Work required: Determine how many lines below hold the string "overflow". Reply with the number alone.

Extracted data entries:
(* ===== verification/Strconv.v ===== *)
(** * Decimal integers: [strconv.FormatInt] and [strconv.ParseInt]

    The controller writes a decision's expiry as a decimal label value and the
    sweep reads it back. Both directions are the base-10, 64-bit cases of Go's
    [strconv]; the parser keeps the byte loop of [ParseUint] with its two
    overflow tests, and is proved equal to a reference reading of a decimal
    numeral as an unbounded integer. *)

From S2P Require Import Prelude.

(** The two causes of a [strconv.NumError]. *)
Inductive num_error := ErrSyntax | ErrRange.

#[global] Instance num_error_eq_dec : EqDecision num_error.
Proof. solve_decision. Defined.

(** ** Formatting *)

Definition digit_char (d : Z) : ascii := ascii_of_N (Z.to_N (48 + d)).

(** Digits are produced from the least significant one; twenty suffice for a
    64-bit magnitude. *)
Fixpoint format_digits (fuel : nat) (u : Z) (acc : string) : string :=
  match fuel with
  | O => acc
  | S f =>
      let acc' := String (digit_char (u mod 10)) acc in
      if u <? 10 then acc' else format_digits f (u / 10) acc'
  end.

Definition FormatInt (i : Z) : string :=
  if i <? 0 then String "-" (format_digits 20 (- i) "")
  else format_digits 20 i "".

(** ** Parsing *)

Definition char_digit (c : ascii) : option Z :=
  let d := Z.of_N (N_of_ascii c) - 48 in
  if (0 <=? d) && (d <=? 9) then Some d else None.

Definition uint64_max : Z := 2 ^ 64 - 1.

(** The byte loop of [ParseUint]: [n] is the value read so far. *)
Fixpoint parse_uint_loop (n : Z) (s : string) : fallible num_error Z :=
  match s with
  | EmptyString => inr n
  | String c s' =>
      match char_digit c with
      | None => inl ErrSyntax
      | Some d =>
          if uint64_max / 10 + 1 <=? n then inl ErrRange
          else
            let n10 := n * 10 in
            let n1 := (n10 + d) mod 2 ^ 64 in
            if (n1 <? n10) || (uint64_max <? n1) then inl ErrRange
            else parse_uint_loop n1 s'
      end
  end.

Definition ParseUint (s : string) : fallible num_error Z :=
  if s =?s "" then inl ErrSyntax else parse_uint_loop 0 s.

(** The sign and the rest of the numeral. *)
Definition split_sign (s : string) : bool * string :=
  match s with
  | String "+" s' => (false, s')
  | String "-" s' => (true, s')
  | _ => (false, s)
  end.

Definition ParseInt (s : string) : fallible num_error Z :=
  if s =?s "" then inl ErrSyntax
  else
    let '(neg, s') := split_sign s in
    match ParseUint s' with
    | inl ErrSyntax => inl ErrSyntax
    | inl ErrRange => inl ErrRange
    | inr un =>
        let cutoff := 2 ^ 63 in
        if negb neg && (cutoff <=? un) then inl ErrRange
        else if neg && (cutoff <? un) then inl ErrRange
        else inr (if neg then - un else un)
    end.

(** ** Reference reading of a numeral *)

Fixpoint decimal_from (n : Z) (s : string) : option Z :=
  match s with
  | EmptyString => Some n
  | String c s' => d ← char_digit c; decimal_from (n * 10 + d) s'
  end.

(** The integer a signed decimal numeral denotes, unbounded. *)
Definition decimal (s : string) : option Z :=
  let '(neg, s') := split_sign s in
  if s' =?s "" then None
  else v ← decimal_from 0 s'; Some (if neg then - v else v).

(** ** Lemmas *)

Lemma char_digit_char d : 0 <= d <= 9 -> char_digit (digit_char d) = Some d.
Proof.
  intros Hd. unfold char_digit, digit_char.
  rewrite N_ascii_embedding by lia.
  replace (Z.of_N (Z.to_N (48 + d)) - 48) with d by lia.
  by rewrite (proj2 (Z.leb_le 0 d)), (proj2 (Z.leb_le d 9)) by lia.
Qed.

Lemma char_digit_range c d : char_digit c = Some d -> 0 <= d <= 9.
Proof. unfold char_digit. intros. repeat case_match; bool_simpl; naive_solver. Qed.

(** The two overflow tests of the loop detect exactly the values beyond
    [uint64_max]. *)
Lemma parse_uint_step n d s :
  0 <= n <= uint64_max -> 0 <= d <= 9 ->
  (if uint64_max / 10 + 1 <=? n then inl ErrRange
   else
     let n10 := n * 10 in
     let n1 := (n10 + d) mod 2 ^ 64 in
     if (n1 <? n10) || (uint64_max <? n1) then inl ErrRange
     else parse_uint_loop n1 s)
  = if n * 10 + d <=? uint64_max then parse_uint_loop (n * 10 + d) s
    else inl ErrRange.
Proof.
  unfold uint64_max. intros Hn Hd.
  change ((2 ^ 64 - 1) / 10 + 1) with 1844674407370955162.
  split_if; [split_if; [lia|done]|]. cbn zeta.
  destruct (decide (n * 10 + d < 2 ^ 64)) as [Hlt|Hge].
  - rewrite Z.mod_small by lia.
    rewrite (proj2 (Z.ltb_ge _ _)), (proj2 (Z.ltb_ge (2 ^ 64 - 1) _)) by lia.
    by rewrite (proj2 (Z.leb_le _ _)) by lia.
  - replace ((n * 10 + d) mod 2 ^ 64) with (n * 10 + d - 2 ^ 64).
    2: { apply (Z.mod_unique _ _ 1); lia. }
    rewrite (proj2 (Z.ltb_lt (n * 10 + d - 2 ^ 64) _)) by lia. simpl.
    by rewrite (proj2 (Z.leb_gt _ _)) by lia.
Qed.

Lemma decimal_from_mono n s v : 0 <= n -> decimal_from n s = Some v -> n <= v.
Proof.
  revert n. induction s as [|c s IH]; intros n Hn Hs; simpl in *; [naive_solver|].
  apply bind_Some in Hs as (d & Hd & Hs). apply char_digit_range in Hd.
  apply IH in Hs; lia.
Qed.

(** The loop agrees with the reference reading wherever it succeeds, and it
    succeeds whenever the reference reading fits in 64 bits. *)
Lemma parse_uint_loop_spec n s v :
  0 <= n <= uint64_max ->
  parse_uint_loop n s = inr v <-> decimal_from n s = Some v /\ v <= uint64_max.
Proof.
  revert n. induction s as [|c s IH]; intros n Hn; simpl; [naive_solver lia|].
  destruct (char_digit c) as [d|] eqn:Hd; simpl; [|naive_solver].
  pose proof (char_digit_range _ _ Hd).
  rewrite parse_uint_step by done. split_if.
  - apply IH. lia.
  - split; [done|]. intros [Hs Hv]. apply decimal_from_mono in Hs; lia.
Qed.

(** Characterisation of the parser: it returns [v] exactly when the numeral
    denotes [v] and [v] fits in an [int64]. *)
Lemma ParseInt_decimal s v :
  ParseInt s = inr v <-> decimal s = Some v /\ in_int64 v.
Proof.
  unfold ParseInt, decimal, ParseUint.
  destruct (bool_decide (s = "")) eqn:Hs; bool_simpl.
  { subst. simpl. naive_solver. }
  destruct (split_sign s) as [neg s'].
  destruct (bool_decide (s' = "")) eqn:Hs'; [naive_solver|].
  destruct (parse_uint_loop 0 s') as [e|un] eqn:Hl.
  - split; [by destruct e|]. intros [(w & Hw & Hv)%bind_Some Hr]. exfalso.
    enough (parse_uint_loop 0 s' = inr w) by congruence.
    apply parse_uint_loop_spec; [unfold uint64_max; lia|].
    split; [done|]. destruct neg; simplify_eq; unfold uint64_max; solve_int64.
  - apply parse_uint_loop_spec in Hl as [Hl Hle]; [|unfold uint64_max; lia].
    pose proof (decimal_from_mono 0 s' un ltac:(lia) Hl).
    rewrite Hl. destruct neg; simpl; split_if; split.
    all: intros Hv; simplify_eq; try (destruct Hv as [Hv ?]; simplify_eq).
    all: solve [done | exfalso; solve_int64 | split; [done|solve_int64]].
Qed.

Lemma parse_format_loop fuel u acc :
  0 <= u <= uint64_max -> u < 10 ^ Z.of_nat fuel ->
  parse_uint_loop 0 (format_digits fuel u acc) =
  parse_uint_loop u acc.
Proof.
  revert u acc. induction fuel as [|f IH]; intros u acc Hu Hf.
  { simpl in *. by replace u with 0 by lia. }
  cbn [format_digits]. pose proof (Z.mod_pos_bound u 10).
  pose proof (Z.div_mod u 10). split_if.
  - rewrite Z.mod_small by lia. cbn [parse_uint_loop].
    rewrite char_digit_char by lia.
    rewrite parse_uint_step by (unfold uint64_max; lia).
    by rewrite (proj2 (Z.leb_le _ _)) by lia.
  - rewrite Nat2Z.inj_succ, Z.pow_succ_r in Hf by lia.
    rewrite IH by lia. cbn [parse_uint_loop]. rewrite char_digit_char by lia.
    rewrite parse_uint_step by lia.
    replace (u / 10 * 10 + u mod 10) with u by lia.
    by rewrite (proj2 (Z.leb_le _ _)) by lia.
Qed.

Lemma format_digits_nonempty fuel u acc :
  format_digits (S fuel) u acc <> ""%string.
Proof.
  revert u acc. induction fuel as [|f IH]; intros u acc; simpl in *; [by case_match|].
  case_match; [done|]. apply IH.
Qed.

(** The leading byte of a magnitude is not a sign. *)
Lemma split_sign_format fuel u :
  0 <= u -> split_sign (format_digits (S fuel) u "") =
            (false, format_digits (S fuel) u "").
Proof.
  intros Hu.
  assert (forall acc, exists d acc', 0 <= d <= 9 /\
    format_digits (S fuel) u acc = String (digit_char d) acc') as Hd.
  { clear -Hu. revert u Hu. induction fuel as [|f IH]; intros u Hu acc;
      pose proof (Z.mod_pos_bound u 10); cbn [format_digits] in *.
    - exists (u mod 10), acc. split; [lia|]. by case_match.
    - split_if; [exists (u mod 10), acc; split; [lia|done]|].
      apply IH. apply Z.div_pos; lia. }
  destruct (Hd "") as (d & acc' & Hd' & ->).
  assert (d = 0 \/ d = 1 \/ d = 2 \/ d = 3 \/ d = 4 \/ d = 5 \/ d = 6 \/ d = 7
          \/ d = 8 \/ d = 9) by lia.
  by destruct_or?; subst.
Qed.

(** Reading back a formatted [int64]. *)
Lemma ParseInt_FormatInt i : in_int64 i -> ParseInt (FormatInt i) = inr i.
Proof.
  intros Hi. unfold FormatInt.
  assert (forall u, 0 <= u <= 2 ^ 63 ->
    ParseUint (format_digits 20 u "") = inr u) as HU.
  { intros u Hu. unfold ParseUint.
    rewrite bool_decide_eq_false_2 by apply format_digits_nonempty.
    rewrite parse_format_loop; [done|unfold uint64_max; lia|].
    change (10 ^ Z.of_nat 20) with 100000000000000000000. lia. }
  unfold ParseInt. destruct (i <? 0) eqn:Hneg; bool_simpl.
  - rewrite bool_decide_eq_false_2 by done. cbn [split_sign].
    rewrite HU by solve_int64. simpl. split_if; [solve_int64|]. f_equal. lia.
  - rewrite bool_decide_eq_false_2 by apply format_digits_nonempty.
    rewrite split_sign_format by lia. rewrite HU by solve_int64. simpl.
    split_if; [solve_int64|done].
Qed.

Expected answer: 2